Phys Rev Lett. 2013 Apr 26;110(17):174301. doi: 10.1103/PhysRevLett.110.174301. Epub 2013 Apr 22.
Hamilton's principle of stationary action lies at the foundation of theoretical physics and is applied in many other disciplines from pure mathematics to economics. Despite its utility, Hamilton's principle has a subtle pitfall that often goes unnoticed in physics: it is formulated as a boundary value problem in time but is used to derive equations of motion that are solved with initial data. This subtlety can have undesirable effects. I present a formulation of Hamilton's principle that is compatible with initial value problems. Remarkably, this leads to a natural formulation for the Lagrangian and Hamiltonian dynamics of generic nonconservative systems, thereby filling a long-standing gap in classical mechanics. Thus, dissipative effects, for example, can be studied with new tools that may have applications in a variety of disciplines. The new formalism is demonstrated by two examples of nonconservative systems: an object moving in a fluid with viscous drag forces and a harmonic oscillator coupled to a dissipative environment.

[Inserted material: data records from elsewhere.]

(* ===== verification/Factories.v ===== *)
(** * Factories

    [src/src/sose/factories/]: commands, events and entities with deterministic
    identities and causal metadata, and the buffer of emitted events of
    [SimulationContext] ([core/context.py]).  The state of a factory is its
    counter, in the world; its owner, bound once by the engine, is a parameter. *)
From S2P Require Import Prelude Encoding Records Memory MemoryFacts World.
Open Scope string_scope.
Open Scope Z_scope.

(** [a or b] on optional strings. *)
Definition str_or (a b : option string) : option string :=
  match a with
  | Some s => if is_empty s then b else a
  | None => b
  end.

(** [key or default]. *)
Definition key_or (key : option (list pyobj)) (dflt : list pyobj) : list pyobj :=
  match key with
  | Some (x :: l) => x :: l
  | _ => dflt
  end.

(** [Cause]. *)
Inductive cause :=
  | ByCommand (c : Command)
  | ByEvent (e : DomainEvent).

Definition _message_id (message : option cause) : option string :=
  match message with
  | None => None
  | Some (ByEvent e) => str_or (Some (ev_event_id e)) None
  | Some (ByCommand c) => Some (cmd_command_id c)
  end.

Definition _correlation_id (message : option cause) : option string :=
  match message with
  | None => None
  | Some (ByEvent e) => str_or (ev_correlation_id e) (_message_id message)
  | Some (ByCommand c) => str_or (cmd_correlation_id c) (_message_id message)
  end.

(** [bind_owner] of both factories: the owner bound afterwards. *)
Definition bind_owner (bound : option string) (owner_id : string) : res (option string) :=
  fail_if (blank owner_id) (ValueError "owner_id must not be empty") ;;
  fail_if (match bound with Some o => negb (eqb_of o owner_id) | None => false end)
    (ValueError "factory cannot be rebound to another owner") ;;
  mret (Some owner_id).

Section factories.
Context {B : Type} `{!Uuid5}.
(** [self._owner_id]. *)
Context (owner_id : option string).
Abbreviation P := (prog (world B)).

(** [identity]: the parts, after the owner if there is one. *)
Definition identity (identity_parts : list pyobj) : list pyobj :=
  match owner_id with Some o => PStr o :: identity_parts | None => identity_parts end.

(** [identity_parts] of a message without a key. *)
Definition unkeyed (tick : Z) (target : Entity) (name : string) (cause_id : option string) (sequence : Z) :
    list pyobj :=
  [PInt tick; PStr (ent_entity_type target); PStr (ent_id target); PStr name;
   PStr (default "root" (str_or cause_id None)); PInt sequence].

(** [CommandFactory.create]; [payload] is [payload] overridden by [payload_fields]. *)
Definition command_create (name : string) (target : Entity) (due_at : option datetime)
    (caused_by : option cause) (correlation_id : option string) (payload payload_fields : mapping)
    (key : option (list pyobj)) : P Command :=
  modify (λ w, w <| w_commands_made ::= Z.succ |>) ;;
  c ← gets w_clock ;
  sequence ← gets w_commands_made ;
  let cause_id := _message_id caused_by in
  let correlation := str_or correlation_id (_correlation_id caused_by) in
  let identity_parts := key_or key (unkeyed (clk_tick c) target name cause_id sequence) in
  let command_id := deterministic_id "command" (identity identity_parts) in
  mret (mkCommand command_id name (ent_entity_type target) (ent_id target) (default (clk_now c) due_at)
          (Some (clk_now c)) (Some (clk_tick c)) (payload_fields ∪ payload) cause_id
          (str_or correlation (Some command_id)) owner_id).

(** [EventFactory.create]. *)
Definition event_create (name : string) (entity : Entity) (caused_by : option cause)
    (correlation_id : option string) (payload payload_fields : mapping)
    (key : option (list pyobj)) : P DomainEvent :=
  modify (λ w, w <| w_events_made ::= Z.succ |>) ;;
  c ← gets w_clock ;
  sequence ← gets w_events_made ;
  let cause_id := _message_id caused_by in
  let correlation := str_or correlation_id (_correlation_id caused_by) in
  let identity_parts := key_or key (unkeyed (clk_tick c) entity name cause_id sequence) in
  let event_id := deterministic_id "event" (identity identity_parts) in
  mret (mkDomainEvent event_id name (ent_entity_type entity) (ent_id entity) (clk_now c)
          (Some (clk_tick c)) (payload_fields ∪ payload) cause_id
          (str_or correlation (Some event_id)) owner_id).

(** [EventFactory.transition]. *)
Definition transition (entity : Entity) (trigger from_state to_state : string)
    (caused_by : option cause) : P DomainEvent :=
  c ← gets w_clock ;
  event_create "entity.state_transition" entity caused_by None ∅
    (<["trigger" := PStr trigger]> (<["from_state" := PStr from_state]> {["to_state" := PStr to_state]}))
    (Some [PInt (clk_tick c); PStr (ent_entity_type entity); PStr (ent_id entity);
           PInt (ent_version entity); PStr trigger; PStr from_state; PStr to_state]).

(** [EventFactory.exception]. *)
Definition exception (name : string) (entity : Entity) (caused_by : option cause) (payload : mapping) :
    P DomainEvent :=
  event_create ("exception." +:+ name) entity caused_by None ∅ payload None.

(** [EntityFactory.create] for a class whose type is named. *)
Definition entity_create (key : list pyobj) (entity_type st : string) (attributes : mapping)
    (created_at : option datetime) : P Entity :=
  raise_if (match key with [] => true | _ => false end)
    (ValueError "entity key must contain at least one part") ;;
  raise_if (is_empty entity_type) (ValueError "entity_type is required") ;;
  c ← gets w_clock ;
  let at_ := default (clk_now c) created_at in
  mret (mkEntity (deterministic_id "entity" (PStr entity_type :: key)) entity_type st attributes
          (Some at_) (Some at_) 0).

(** [SimulationContext.emit], [drain_events]. *)
Definition emit (event : DomainEvent) : P unit :=
  modify (λ w, w <| w_pending ::= λ l, (l ++ [event])%list |>).

Definition drain_events : P (list DomainEvent) :=
  events ← gets w_pending ;
  modify (λ w, w <| w_pending := [] |>) ;;
  mret events.

(** *** [TransitionRecorder] ([statecharts/base.py])

    The listener of a chart: it works on the entity, which is the chart's model,
    and on the context. *)

Definition on_world {A} (m : P A) : prog (Entity * world B) A :=
  focus snd (λ w ew, (ew.1, w)) m.

Definition after_transition (caused_by : option cause) (event source target : string) :
    prog (Entity * world B) unit :=
  at_ ← gets (λ ew, clk_now (w_clock ew.2)) ;
  modify (λ ew, (Entity_touch ew.1 at_, ew.2)) ;;
  entity ← gets fst ;
  e ← on_world (transition entity event source target caused_by) ;
  on_world (emit e).
End factories.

哈密顿作用量原理是理论物理的基础,并且在从纯数学到经济学等许多其他学科中都有应用。尽管它很有用,但哈密顿原理有一个微妙的陷阱,在物理学中常常被忽视:它是作为一个时间的边值问题来表述的,但却被用来推导出用初始数据求解的运动方程。这种微妙之处可能会产生不良影响。我提出了一种与初值问题兼容的哈密顿原理的表述方式。值得注意的是,这为非保守系统的拉格朗日和哈密顿动力学提供了一种自然的表述方式,从而填补了经典力学中的一个长期存在的空白。因此,例如,可以用可能在各种学科中有应用的新工具来研究耗散效应。新形式主义通过两个非保守系统的例子来演示:一个在粘性阻力的流体中运动的物体和一个与耗散环境耦合的谐振子。